Which samples to use based on minimum library size
I have decided which aligner to use, but before I begin that step, I need to determine which samples have made the cut based on the read trimming and QC.
For example, the range of number of reads per sample for the Acer CCC samples varies widely.
From memory, I remember something about 5 million total reads being a good baseline. Let me look at some coral papers that have been published recently and see if there is a consensus.
This Illumina article states that the minimum number may be 5 million reads per sample, however it depends on the species too and what has been published for that species. (https://knowledge.illumina.com/library-preparation/rna-library-prep/library-preparation-rna-library-prep-reference_material-list/000001243)
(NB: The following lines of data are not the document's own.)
Lemma parses_cons_read p tr : parses (EvReadFile p :: tr) = parses tr.
Proof. done. Qed.

(** C9. A Markdown source is read and given to [yamlPrefix] once: the
    record holds the configuration and the rest that it returned. A YAML
    source is read and parsed once: the record holds the parsed document
    and the text as it was read. In both cases any number of [read()]
    calls return that content, run no parser and read no file. *)
Theorem eager_sources fullPath text tr :
  readFile (Val fullPath) = Some text →
  (extname fullPath = ".md" →
   ∀ out, yamlPrefix text = Some out → out_config out ≠ Undefined →
     ∃ file tr', _buildFromSource fullPath tr = (Ok file, tr') ∧
       config file = out_config out ∧
       content file = Plain (Val (out_rest out)) ∧
       parses tr' = S (parses tr) ∧ reads tr' = S (reads tr) ∧
       ∀ n, read_times n file tr' = (replicate n (Ok (Val (out_rest out))), file, tr')) ∧
  (extname fullPath = ".yaml" →
   ∀ doc, YAML_parse text = Some doc → doc ≠ Undefined →
     ∃ file tr', _buildFromSource fullPath tr = (Ok file, tr') ∧
       config file = doc ∧
       content file = Plain (Val text) ∧
       parses tr' = S (parses tr) ∧ reads tr' = S (reads tr) ∧
       ∀ n, read_times n file tr' = (replicate n (Ok (Val text)), file, tr')).
Proof.
  intros Hread. split.
  - intros Hext out Hout Hcfg. unfold _buildFromSource. rewrite Hext.
    rewrite bool_decide_eq_true_2 by (unfold alwaysReadSource; set_solver).
    unfold bind, io_readFile, run_yamlPrefix, call. rewrite Hread, Hout. simpl.
    eexists _, _. split; [done|]. split_and!; [by destruct (out_config out)|done..|].
    intros n. by apply read_times_resolved.
  - intros Hext doc Hdoc Hcfg. unfold _buildFromSource. rewrite Hext.
    rewrite bool_decide_eq_true_2 by (unfold alwaysReadSource; set_solver).
    unfold bind, io_readFile, run_YAML_parse, call. rewrite Hread, Hdoc. simpl.
    eexists _, _. split; [done|]. split_and!; [by destruct doc|done..|].
    intros n. by apply read_times_resolved.
Qed.
End Records.

(** ** Virtual matches *)

Section Registry.
Context `{GlobLib} {Gen : Type}.
Import ContentLoader.

Implicit Types (r : Registration Gen).

(** An explicit request for a name that satisfies the name pattern of a
    registration, in a directory that satisfies its directory pattern, is
    offered under the requested name. *)
Lemma virtual_of_direct candidateDir candidateName r :
  isMatch candidateDir (reg_dir r) = true →
  isMatch candidateName (reg_name r) = true →
  virtual_of candidateDir candidateName r =
    Some {| v_name := candidateName; v_gen := reg_gen r |}.
Proof. unfold virtual_of. by intros -> ->. Qed.

(** A registration under a concrete name is offered under that name by a
    listing, when the star itself does not satisfy the name. *)
Lemma virtual_of_concrete candidateDir r :
  isMatch candidateDir (reg_dir r) = true →
  isGlob (reg_name r) = false →
  isMatch "*" (reg_name r) = false →
  virtual_of candidateDir "*" r = Some {| v_name := reg_name r; v_gen := reg_gen r |}.
Proof. unfold virtual_of. by intros -> -> ->. Qed.

(** A registration under a glob is offered only through the direct
    test: when the candidate does not satisfy the glob, nothing is. *)
Lemma virtual_of_glob candidateDir candidateName r :
  isGlob (reg_name r) = true →
  isMatch candidateName (reg_name r) = false →
  virtual_of candidateDir candidateName r = None.
Proof. unfold virtual_of. intros -> ->. by destruct (isMatch _ _). Qed.

(** The two ways in which a registration is offered. The first one is
    tried on every candidate, whatever [isGlob] says of it. *)
Lemma virtual_of_Some candidateDir candidateName r vf :
  virtual_of candidateDir candidateName r = Some vf →
  isMatch candidateDir (reg_dir r) = true ∧ v_gen vf = reg_gen r ∧
  ((isMatch candidateName (reg_name r) = true ∧ v_name vf = candidateName) ∨
   (isMatch candidateName (reg_name r) = false ∧ isGlob (reg_name r) = false ∧
    v_name vf = reg_name r ∧
    (candidateName = "*" ∨ isMatch (reg_name r) candidateName = true))).
Proof.
  unfold virtual_of.
  destruct (isMatch candidateDir _); simpl; [|done].
  destruct (isMatch candidateName _).
  { intros [= <-]. split_and!; [done..|]. by left. }
  destruct (isGlob _); simpl; [done|].
  destruct (String.eqb_spec candidateName "*") as [->|Hne]; simpl.
  { intros [= <-]. split_and!; [done..|]. right. split_and!; [done..|]. by left. }
  destruct (isMatch (reg_name r) candidateName); [|done].
  intros [= <-]. split_and!; [done..|]. right. split_and!; [done..|]. by right.
Qed.

Lemma _virtual_elem {Config} (this : ContentLoader.t Config Gen) candidateDir candidateName vf :
  vf ∈ _virtual this candidateDir candidateName ↔
  ∃ r, r ∈ _gen this ∧ virtual_of candidateDir candidateName r = Some vf.
Proof. unfold _virtual. apply list_elem_of_omap. Qed.
End Registry.

(** ** Requests *)

Section Requests.
Context `{Storage} `{GlobLib} `{PathLib} {Config Gen : Type} `{Parsers Config}.
Import ContentLoader.
(** X17: what extraction leaves behind.  Whenever it returns, every path
    in the returned list names a file that exists, every file that existed
    before still exists, and every file that is not in the returned list
    has the content it had before: extraction creates or overwrites the
    files it returns and touches nothing else. *)
Theorem ExtractFSBsFromBankFile_frame (fuel : nat) (bankFilePath : string)
    (fs fs' : gmap string (list byte)) (tempFsbFiles : list string) :
  ExtractFSBsFromBankFile fuel bankFilePath fs = Finished (tempFsbFiles, fs') ->
  Forall (fun p => is_Some (fs' !! p)) tempFsbFiles
  /\ (forall q, is_Some (fs !! q) -> is_Some (fs' !! q))
  /\ (forall q, q ∉ tempFsbFiles -> fs' !! q = fs !! q).
Proof.
  unfold ExtractFSBsFromBankFile. destruct (fs !! bankFilePath) as [content|].
  - intros Hrun. apply ExtractFSBs_while_frame in Hrun as (H1 & H2 & H3 & _); done.
  - intros [= <- <-]. by repeat split.
Qed.

(** The scanner finds again what it has just found. *)
Lemma FindFSB5Signature_found_again (data : list byte) (pos o : Z) :
  0 <= pos -> first_signature data pos = Some o ->
  0 <= o /\ first_signature data o = Some o.
Proof.
  intros Hpos Hf. pose proof (first_signature_Some _ _ _ Hpos Hf) as (Hle & Hocc & _).
  split; [lia|]. apply first_signature_here; [lia | done].
Qed.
I found this “best practices for RNA-seq” doc from the ENCODE project which I thought was helpful because it gave specific numbers for things: https://www.encodeproject.org/documents/91494746-0ffe-4931-b219-a09802ce1cfa/@@download/attachment/RNA_standards_v1_2011_May.pdf
Note that it is tailored to the human genome specifically though, so some of the numbers may be more strict than what would be necessary for a coral genome.
Coral papers
- Traylor-Knowles et al. 2021: 2 million reads per sample
- Young et al. 2020: average of 10 million reads per sample
- Libro et al. 2013: 4 ± 1 M reads per sample
- Savary et al 2020: ∼2 billion paired reads (PE-150) with 22,263,882 ± 7,159,826 paired reads/sample (mean ± SD)
- Helmkampf et al. 2018: 17–42 million
I think I can get away with a 2 million read cutoff.
For Acer CCC, this removes samples 1088, 1100, and 2264 from the analysis.
For temperature variability, this removes samples Pcli-011, Pcli-045, Pcli-058, Pcli-064, Pcli-066, Pcli-069, Pcli-114, and Pcli-132.